**To do:**
All lines before the one containing "lemmas follow the", plus that line itself, are to be printed exactly as they appear below.

═════ Data ═════

(* ===== verification/NetworkProofs.v ===== *)
(** * NetworkProofs: what making the links does to a network

    The calls of the topology plug links into routers and interfaces.  The
    lemmas follow the links that enter and leave every node: a router has one
    input unit for every link that enters it and one output unit, one table
    entry and one weight for every link that leaves it, in the order of the
    calls, and every link leaves a wire between the two ports it took. *)

From stdpp Require Import functions.
From S2P Require Import Prelude CFloat NetDest CommonTypes Flit Channels RoutingUnit Topology Clock Heap MessageBuffer.
From S2P Require Import Network Link NetworkBridge GarnetLink NetworkInterface Units Router RouterWakeup GarnetNetwork.
From S2P Require Import SwitchTheorems.
Import GarnetNetwork.

(** ** Nodes and the links between them *)

Inductive Node := AtRouter (r : Z) | AtNI (l : Z).
#[global] Instance Node_eq_dec : EqDecision Node.
Proof. solve_decision. Defined.

Definition sender_node (p : Sender) : Node :=
  match p with RouterOut r _ => AtRouter r | NIOut l _ => AtNI l end.
Definition receiver_node (p : Receiver) : Node :=
  match p with RouterIn r _ => AtRouter r | NIIn l _ => AtNI l end.

Definition out_port (a : Node) (i : Z) : Sender :=
  match a with AtRouter r => RouterOut r i | AtNI l => NIOut l i end.
Definition in_port (a : Node) (i : Z) : Receiver :=
  match a with AtRouter r => RouterIn r i | AtNI l => NIIn l i end.

Definition link_of (c : Topology.MadeLink) : BasicLink :=
  match c with
  | Topology.MakeExtInLink _ _ l _ | Topology.MakeExtOutLink _ _ l _ | Topology.MakeInternalLink _ _ l _ _ _ => l
  end.
Definition table_of (c : Topology.MadeLink) : list NetDest.t :=
  match c with
  | Topology.MakeExtInLink _ _ _ t | Topology.MakeExtOutLink _ _ _ t | Topology.MakeInternalLink _ _ _ t _ _ => t
  end.
Definition type_of (c : Topology.MadeLink) : link_type :=
  match c with
  | Topology.MakeExtInLink _ _ _ _ => EXT_IN_
  | Topology.MakeExtOutLink _ _ _ _ => EXT_OUT_
  | Topology.MakeInternalLink _ _ _ _ _ _ => INT_
  end.

Section ends.
Context (loc : Z -> Z).

Definition leaves (c : Topology.MadeLink) : Node :=
  match c with
  | Topology.MakeExtInLink g _ _ _ => AtNI (loc g)
  | Topology.MakeExtOutLink s _ _ _ | Topology.MakeInternalLink s _ _ _ _ _ => AtRouter s
  end.
Definition enters (c : Topology.MadeLink) : Node :=
  match c with
  | Topology.MakeExtOutLink _ g _ _ => AtNI (loc g)
  | Topology.MakeExtInLink _ d _ _ | Topology.MakeInternalLink _ d _ _ _ _ => AtRouter d
  end.

Definition outs (cs : list Topology.MadeLink) (a : Node) : list Topology.MadeLink := filter (fun c => leaves c = a) cs.
Definition ins (cs : list Topology.MadeLink) (a : Node) : list Topology.MadeLink := filter (fun c => enters c = a) cs.

Lemma outs_snoc cs c a : outs (cs ++ [c]) a = (<[leaves c := outs cs (leaves c) ++ [c]]> (outs cs)) a.
Proof.
  unfold outs at 1. rewrite list.filter_app, filter_cons, filter_nil. case_decide as Hd.
  - subst. by rewrite fn_lookup_insert.
  - rewrite fn_lookup_insert_ne by done. by rewrite app_nil_r.
Qed.
Lemma ins_snoc cs c a : ins (cs ++ [c]) a = (<[enters c := ins cs (enters c) ++ [c]]> (ins cs)) a.
Proof.
  unfold ins at 1. rewrite list.filter_app, filter_cons, filter_nil. case_decide as Hd.
  - subst. by rewrite fn_lookup_insert.
  - rewrite fn_lookup_insert_ne by done. by rewrite app_nil_r.
Qed.

(** The ports that a link takes after the links [before] it. *)
Definition ends (before : list Topology.MadeLink) (c : Topology.MadeLink) : link_type * Sender * Receiver :=
  (type_of c, out_port (leaves c) (zlength (outs before (leaves c))), in_port (enters c) (zlength (ins before (enters c)))).

Fixpoint ends_from (before cs : list Topology.MadeLink) : list (link_type * Sender * Receiver) :=
  match cs with [] => [] | c :: cs => ends before c :: ends_from (before ++ [c]) cs end.

Lemma ends_from_snoc before cs c : ends_from before (cs ++ [c]) = ends_from before cs ++ [ends (before ++ cs) c].
Proof.
  revert before. induction cs as [|c' cs IH]; intros before; simpl; [by rewrite app_nil_r|].
  rewrite IH. by rewrite <- app_assoc.
Qed.

Lemma ends_split before cs x : x ∈ ends_from before cs <->
  exists pre c post, cs = pre ++ c :: post /\ x = ends (before ++ pre) c.
Proof.
  revert before. induction cs as [|c cs IH]; intros before; simpl.
  { split; [by intros ?%not_elem_of_nil|]. intros ([] & ? & ? & ? & _); done. }
  rewrite elem_of_cons, IH. split.
  - intros [->|(pre & c' & post & -> & ->)]; [exists [], c, cs; by rewrite app_nil_r|].
    exists (c :: pre), c', post. by rewrite <- app_assoc.
  - intros ([|c0 pre] & c' & post & Heq & ->); injection Heq as -> ->; [left; by rewrite app_nil_r|].
    right. exists pre, c', post. by rewrite <- app_assoc.
Qed.

End ends.

Definition wire_ends (w : Wire) : link_type * Sender * Receiver := (w_type w, w_from w, w_to w).

(** A place in a filtered list is a place in the list. *)
Lemma filter_lookup_split {A} (P : A -> Prop) `{!forall x, Decision (P x)} l k x :
  filter P l !! k = Some x <-> exists pre post, l = pre ++ x :: post /\ P x /\ length (filter P pre) = k.
Proof.
  revert k. induction l as [|y l IH]; intros k.
  { rewrite filter_nil. split; [done|]. intros ([] & ? & ? & _); done. }
  rewrite filter_cons. split.
  - case_decide as Hy.
    + destruct k as [|k]; simpl; intros Hk; [injection Hk as <-; by exists [], l|].
      apply IH in Hk as (pre & post & -> & Hx & <-). exists (y :: pre), post.
      rewrite filter_cons_True by done. done.
    + intros (pre & post & -> & Hx & <-)%IH. exists (y :: pre), post. by rewrite filter_cons_False.
  - intros ([|z pre] & post & Heq & Hx & <-); injection Heq as -> ->; [by rewrite decide_True|].
    rewrite filter_cons. case_decide; simpl; apply IH; eauto.
Qed.

Section wiring.
Context (loc : Z -> Z).
Abbreviation senders cs := ((fun x => x.1.2) <$> ends_from loc [] cs).
Abbreviation receivers cs := (snd <$> ends_from loc [] cs).

Lemma out_port_inj a i b j : out_port a i = out_port b j -> a = b /\ i = j.
Proof. destruct a, b; simpl; by intros [= -> ->]. Qed.
Lemma in_port_inj a i b j : in_port a i = in_port b j -> a = b /\ i = j.
Proof. destruct a, b; simpl; by intros [= -> ->]. Qed.

(** An output port is a sender exactly when that many links leave its node;
    its wire then is that of the link. *)
Lemma wire_out cs a i ty to : 0 <= i ->
  (ty, out_port a i, to) ∈ ends_from loc [] cs <->
  exists c pre post, cs = pre ++ c :: post /\ outs loc cs a !! Z.to_nat i = Some c /\ leaves loc c = a /\
    ty = type_of c /\ to = in_port (enters loc c) (zlength (ins loc pre (enters loc c))) /\ zlength (outs loc pre a) = i.
Proof.
  intros Hi. rewrite ends_split. split.
  - intros (pre & c & post & -> & [= -> Hp ->]). apply out_port_inj in Hp as [-> ->].
    exists c, pre, post. split_and!; try done. apply filter_lookup_split. exists pre, post.
    split_and!; [done..|]. unfold zlength, outs. lia.
  - intros (c & pre & post & -> & _ & <- & -> & -> & <-). by exists pre, c, post.
Qed.

Lemma outs_wire cs a k c : outs loc cs a !! k = Some c ->
  exists j, (type_of c, out_port a (Z.of_nat k), in_port (enters loc c) j) ∈ ends_from loc [] cs.
Proof.
  intros (pre & post & -> & Ha & Hk)%filter_lookup_split. eexists. apply ends_split. exists pre, c, post.
  split; [done|]. rewrite <- Hk, <- Ha. done.
Qed.

Lemma ins_wire cs a k c : ins loc cs a !! k = Some c ->
  exists j, (type_of c, out_port (leaves loc c) j, in_port a (Z.of_nat k)) ∈ ends_from loc [] cs.
Proof.
  intros (pre & post & -> & Ha & Hk)%filter_lookup_split. eexists. apply ends_split. exists pre, c, post.
  split; [done|]. rewrite <- Hk, <- Ha. done.
Qed.

(** No port is used twice. *)
Lemma filter_before {A} (P : A -> Prop) `{!forall x, Decision (P x)} pre x post : P x ->
  (length (filter P pre) < length (filter P (pre ++ x :: post)))%nat.
Proof. intros Hx. rewrite list.filter_app, filter_cons_True, length_app by done. simpl. lia. Qed.

Lemma senders_nodup cs : NoDup (senders cs).
Proof.
  induction cs as [|c cs IH] using rev_ind; [constructor|].
  rewrite ends_from_snoc, fmap_app. apply list.NoDup_app. split_and!; [done| |by apply list.NoDup_singleton].
  intros p (x & -> & (pre & c' & post & Heq & ->)%ends_split)%list_elem_of_fmap [Hx Hi]%list_elem_of_singleton%out_port_inj.
  simpl in *. rewrite Hx, Heq in Hi. unfold zlength, outs in Hi. pose proof (filter_before (fun c' => leaves loc c' = leaves loc c) pre c' post Hx). lia.
Qed.

Lemma receivers_nodup cs : NoDup (receivers cs).
Proof.
  induction cs as [|c cs IH] using rev_ind; [constructor|].
  rewrite ends_from_snoc, fmap_app. apply list.NoDup_app. split_and!; [done| |by apply list.NoDup_singleton].
  intros p (x & -> & (pre & c' & post & Heq & ->)%ends_split)%list_elem_of_fmap [Hx Hi]%list_elem_of_singleton%in_port_inj.
  simpl in *. rewrite Hx, Heq in Hi. unfold zlength, ins in Hi. pose proof (filter_before (fun c' => enters loc c' = enters loc c) pre c' post Hx). lia.
Qed.

End wiring.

═════

**Task response:**
(* ===== verification/NetworkProofs.v ===== *)
(** * NetworkProofs: what making the links does to a network

    The calls of the topology plug links into routers and interfaces.  The
    lemmas follow the links that enter and leave every node: a router has one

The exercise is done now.